[JAX] Refine MHA API and add DPA API #653

zlsh80826 · 2024-02-05T07:15:31Z

This PR does the following changes:

Refine the MHA API to align with TransformerLayer API
a. Replace num_heads with num_attention_heads.
b. Replace droout_rate with attention_dropout.
c. Replace output_layernorm with input_layernorm. where this params is used to apply the layernorm on the inputs.
d. Replace apply_residual_connection_post_layernorm with return_layernorm_output.
e. Replace fuse_qkv with fused_qkv_params.
f. The old params are marked as deprecated, and will be removed in the future.

Add DotProductAttention module API
Since JAX doesn't have the view/stride concept, all tensors are always in continuous memory format. To have a unify API for all qkvpacked, kvpacked, qkv separate with 1 input tensor, 2 input tensors and 3 input tensors respectively. This module accepts qkv_layout to parse query, key, value tensors for the different inputs combinations.

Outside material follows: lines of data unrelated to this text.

(** ** Configuration *)

Record RoleConfig := {
  rg_provider : pystr;
  rg_model : pystr;
  rg_temperature : float;
  rg_max_output_tokens : Z;
  rg_max_retries : Z;
  rg_request_timeout_seconds : float;
  rg_output_format : OutputFormat;
  rg_thinking_mode : ThinkingMode;
  rg_prompt_template_version : pystr;
  rg_parser_schema_version : pystr
}.

(** [@ src/sana/modules/model_gateway/service.py RoleConfig] *)
Definition RoleConfig_new (c : RoleConfig) : res RoleConfig :=
  _ ← fail_if (blank (rg_provider c) || blank (rg_model c))
        (ValueError "Role provider and model cannot be empty");
  _ ← fail_if ((rg_max_output_tokens c <? 1) || (rg_max_retries c <? 0))
        (ValueError "Role token and retry limits are invalid");
  _ ← fail_if (fle (rg_request_timeout_seconds c) fzero)
        (ValueError "Role request timeout must be positive");
  _ ← fail_if (blank (rg_prompt_template_version c) || blank (rg_parser_schema_version c))
        (ValueError "Role template and parser versions cannot be empty");
  Ok c.

(** What identifies a logical call: all of it is hashed, and no message text. *)
Record LogicalCall := {
  lc_context : UUID * UUID * UUID * pystr;
  lc_role : ModelRole;
  lc_provider : pystr;
  lc_model : pystr;
  lc_call_no : Z;
  lc_formats : OutputFormat * ThinkingMode;
  lc_versions : pystr * pystr;
  lc_input_refs : list pystr
}.

(** ** The gateway *)

(** What a provider call ends with. A cancellation is [ProviderRaised CancelledError]. *)
Inductive provider_outcome :=
| Responded (r : ProviderResponse)
| ProviderTimedOut
| ProviderRaised (e : exn).

(** What a gateway did: a response was reused, a call was reserved, a provider was called (with
    the seconds that remained and the timeout it was given), a reservation was sealed. *)
Inductive gw_event :=
| GwReused (call_no : Z)
| GwReserved (call_no : Z)
| GwInvoked (call_no : Z) (remaining timeout : float) (o : provider_outcome)
| GwCompleted (call_no : Z)
| GwFailed (call_no : Z).

Record Gw (W : Type) := { gw_world : W; gw_budget : ModelCallBudget; gw_events : list gw_event }.
Arguments gw_world {W}.
Arguments gw_budget {W}.
Arguments gw_events {W}.
Arguments Build_Gw {W}.

Record StructuredOutputParser (P : Type) := {
  so_parse : pystr -> res P;
  so_repair_instruction : exn -> pystr
}.
Arguments so_parse {P}.
Arguments so_repair_instruction {P}.

(** [@ src/sana/modules/model_gateway/domain.py ModelResult] *)
Record ModelResult (P : Type) := {
  mr_text : pystr;
  mr_model : pystr;
  mr_parsed : option P;
  mr_prompt_tokens : Z;
  mr_completion_tokens : Z;
  mr_provider_calls : Z;
  mr_repaired : bool;
  mr_reused : bool
}.
Arguments mr_text {P}.
Arguments mr_parsed {P}.
Arguments mr_prompt_tokens {P}.
Arguments mr_completion_tokens {P}.
Arguments mr_provider_calls {P}.
Arguments mr_repaired {P}.
Arguments mr_reused {P}.

(** [except (ValueError, TypeError, KeyError)] *)
Definition is_parse_error (e : exn) : bool :=
  match e with ValueError _ | TypeError _ | KeyError _ => true | _ => false end.

Definition model_completion_margin_seconds : float := float_of_Z 2.

Section Gateway.
Context {W P : Type} (audit : option (AuditSink W)) (clock_now : W -> W * datetime)
  (provider_invoke : pystr -> ModelRequest -> float -> W -> W * provider_outcome)
  (providers : list pystr) (roles : list (ModelRole * RoleConfig))
  (call_digest : LogicalCall -> pystr).

Definition on_world {A} (m : M W A) : M (Gw W) A := fun s =>
  let '(w, r) := m (gw_world s) in (Build_Gw w (gw_budget s) (gw_events s), r).

Definition on_budget (f : ModelCallBudget -> res ModelCallBudget) : M (Gw W) unit := fun s =>
  match f (gw_budget s) with
  | Ok b => (Build_Gw (gw_world s) b (gw_events s), Ok tt)
  | Raise e => (s, Raise e)
  end.

Definition emit (ev : gw_event) : M (Gw W) unit :=
  update (fun s => Build_Gw (gw_world s) (gw_budget s) (gw_events s ++ [ev])).

(** [@ src/sana/modules/model_gateway/service.py ModelGateway._remaining_seconds] *)
Definition remaining_seconds (deadline : datetime) : M (Gw W) float :=
  _ ← raise_if (negb (dt_aware deadline)) (ValueError "Model deadline must be timezone-aware");
  now ← on_world (fun w => let '(w', now) := clock_now w in (w', Ok now));
  span ← lift (dt_sub deadline now);
  let remaining := total_seconds span in
  _ ← raise_if (fle remaining fzero) ModelDeadlineExceeded;
  mret remaining.

(** [@ src/sana/modules/model_gateway/service.py ModelGateway._logical_call_key] *)
Definition logical_call_key (x : ModelInvocationContext) (q : ModelRequest) (provider : pystr)
    (call_no : Z) : pystr :=
  call_digest
    {| lc_context := (mx_tenant_id x, mx_run_id x, mx_step_id x, mx_step_key x);
       lc_role := mq_role q; lc_provider := provider; lc_model := mq_model q; lc_call_no := call_no;
       lc_formats := (mq_output_format q, mq_thinking_mode q);
       lc_versions := (mq_prompt_template_version q, mq_parser_schema_version q);
       lc_input_refs := mx_input_refs x |}.

(** A call is answered by a stored response, or open under a reservation (of the audit) or under
    the caller's budget. *)
Inductive opened := AlreadyAnswered (r : ProviderResponse) | Open (reservation : option ModelInvocationReservation).

Section Invoke.
Context (q : ModelRequest) (c : RoleConfig) (deadline : datetime)
  (invocation_context : option ModelInvocationContext) (call_no_start : Z).

(** [@ src/sana/modules/model_gateway/service.py ModelGateway._invoke@136-168] *)
Definition open_call (call_no : Z) : M (Gw W) opened :=
  match audit with
  | Some sink =>
      match invocation_context with
      | None => raise (ValueError "Model invocation context is required when audit is enabled")
      | Some x =>
          let key := logical_call_key x q (rg_provider c) call_no in
          reused ← on_world (sink_reuse x q (rg_provider c) call_no key deadline);
          match reused with
          | Some r => _ ← emit (GwReused call_no); mret (AlreadyAnswered (ru_response r))
          | None =>
              reservation ← on_world (sink_start x q (rg_provider c) call_no key deadline);
              _ ← emit (GwReserved call_no);
              mret (Open (Some reservation))
          end
      end
  | None => _ ← on_budget reserve_call; mret (Open None)
  end.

 * bs3hd: query tensor is treated as a qkvpacked tensor with shape = [b, s, 3, h, d].
   key and value arguments in :attr:`__call__()` are ignored in this layout.
 * bshd_bs2hd: query tensor with shape = [b, s, h, d]. key tensor is treaded as a kvpacked
   tensor with shape = [b, s, 2, h, d]. `value` argument in :attr:`__call__()` is ignored.
 * bshd_bshd_bshd: query, key, and value are seperated with shape = [b, s, h, d].

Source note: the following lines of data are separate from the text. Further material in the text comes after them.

Lemma adapters_fit c : occurs (sc_quote c) (chunk_text c) -> sc_quote c <> [] -> Forall (rule_fits c) adapters.
Proof.
  intros Ho Hne. unfold adapters.
  repeat first
    [ apply Forall_nil_2
    | apply Forall_cons_2; [first [apply rule_of_fits|unfold rule_fits; simpl]; intros p Hp Hq;
        first [ by apply dns_fits | by apply python_fits | by apply json_fits | by apply http_fits | by apply acid_fits
              | by apply cap_fits | by apply sqlite_fits | by apply deepseek_fits | by apply release_fits
              | by apply apex_fits | by apply support_fits | by apply state_fits | by apply object_fits
              | by apply boolean_fits | by apply media_fits | by apply sha_fits | by apply title_fits
              | by apply utc_fits | by apply isolation_fits | by apply terms_fits | by apply value_fits ] |] ].
Qed.

Lemma first_proposal_Some rules c p v : first_proposal rules c = Ok (Some (p, v)) ->
  exists rule, rule ∈ rules /\ rule.1 c = Ok (Some p) /\ rule.2 = v.
Proof.
  induction rules as [|[adapter version] rules IH]; simpl; intros H0; minv; [done|].
  destruct a as [q|]; minv; [exists (adapter, v); set_solver|].
  destruct IH as (rule & ? & ? & ?); [done|]. exists rule. set_solver.
Qed.

Lemma deterministic_fits c p v : occurs (sc_quote c) (chunk_text c) -> sc_quote c <> [] ->
  deterministic_proposal c = Ok (Some (p, v)) -> pv_quote p <> [] -> fits c p.
Proof.
  intros Ho Hne (rule & Hin & Hp & _)%first_proposal_Some.
  pose proof (adapters_fit c Ho Hne) as Hall. rewrite Forall_forall in Hall. by apply (Hall rule).
Qed.
End Rules.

Support BSHD_BSHD_BSHD fused attention custom call

Signed-off-by: Reese Wang <[email protected]>

zlsh80826 · 2024-02-05T07:15:42Z

/te-ci jax

Signed-off-by: Reese Wang <[email protected]>

zlsh80826 · 2024-02-05T14:00:06Z

/te-ci jax

transformer_engine/jax/praxis/transformer.py

qa/L0_jax_unittest/test.sh

transformer_engine/common/fused_attn/fused_attn.cpp

transformer_engine/jax/csrc/modules.cpp

transformer_engine/jax/cpp_extensions.py

zlsh80826 · 2024-02-06T14:33:34Z

@denera, thanks for the review. Right, we currently have many duplicated code for three different qkv layouts, I think I can reorganize the code in transformer_engine/jax/csrc/modules.cpp to make it clean. However, I afraid we can't reduce the code for transformer_engine/jax/cpp_extensions.py easily since the core difference between FusedAttn classes and scaledSoftmax classes is that the number of arguments are not the same. You can see that the ScaledMaskSoftmax has different number of inputs, so it has to override the entire abstract function. The three different FusedAttn layouts have different number of inputs, so the base class can't help. I have some ideas to integrate them, but I afraid that will make this PR too long and delay the DPA release. I would like to open another PR for refactoring the cpp_extensions.py and fused_attn.py (also rename self_attn to fused_attn_qkvpacked, cross_attn to fused_attn_kvpacked), how do you think?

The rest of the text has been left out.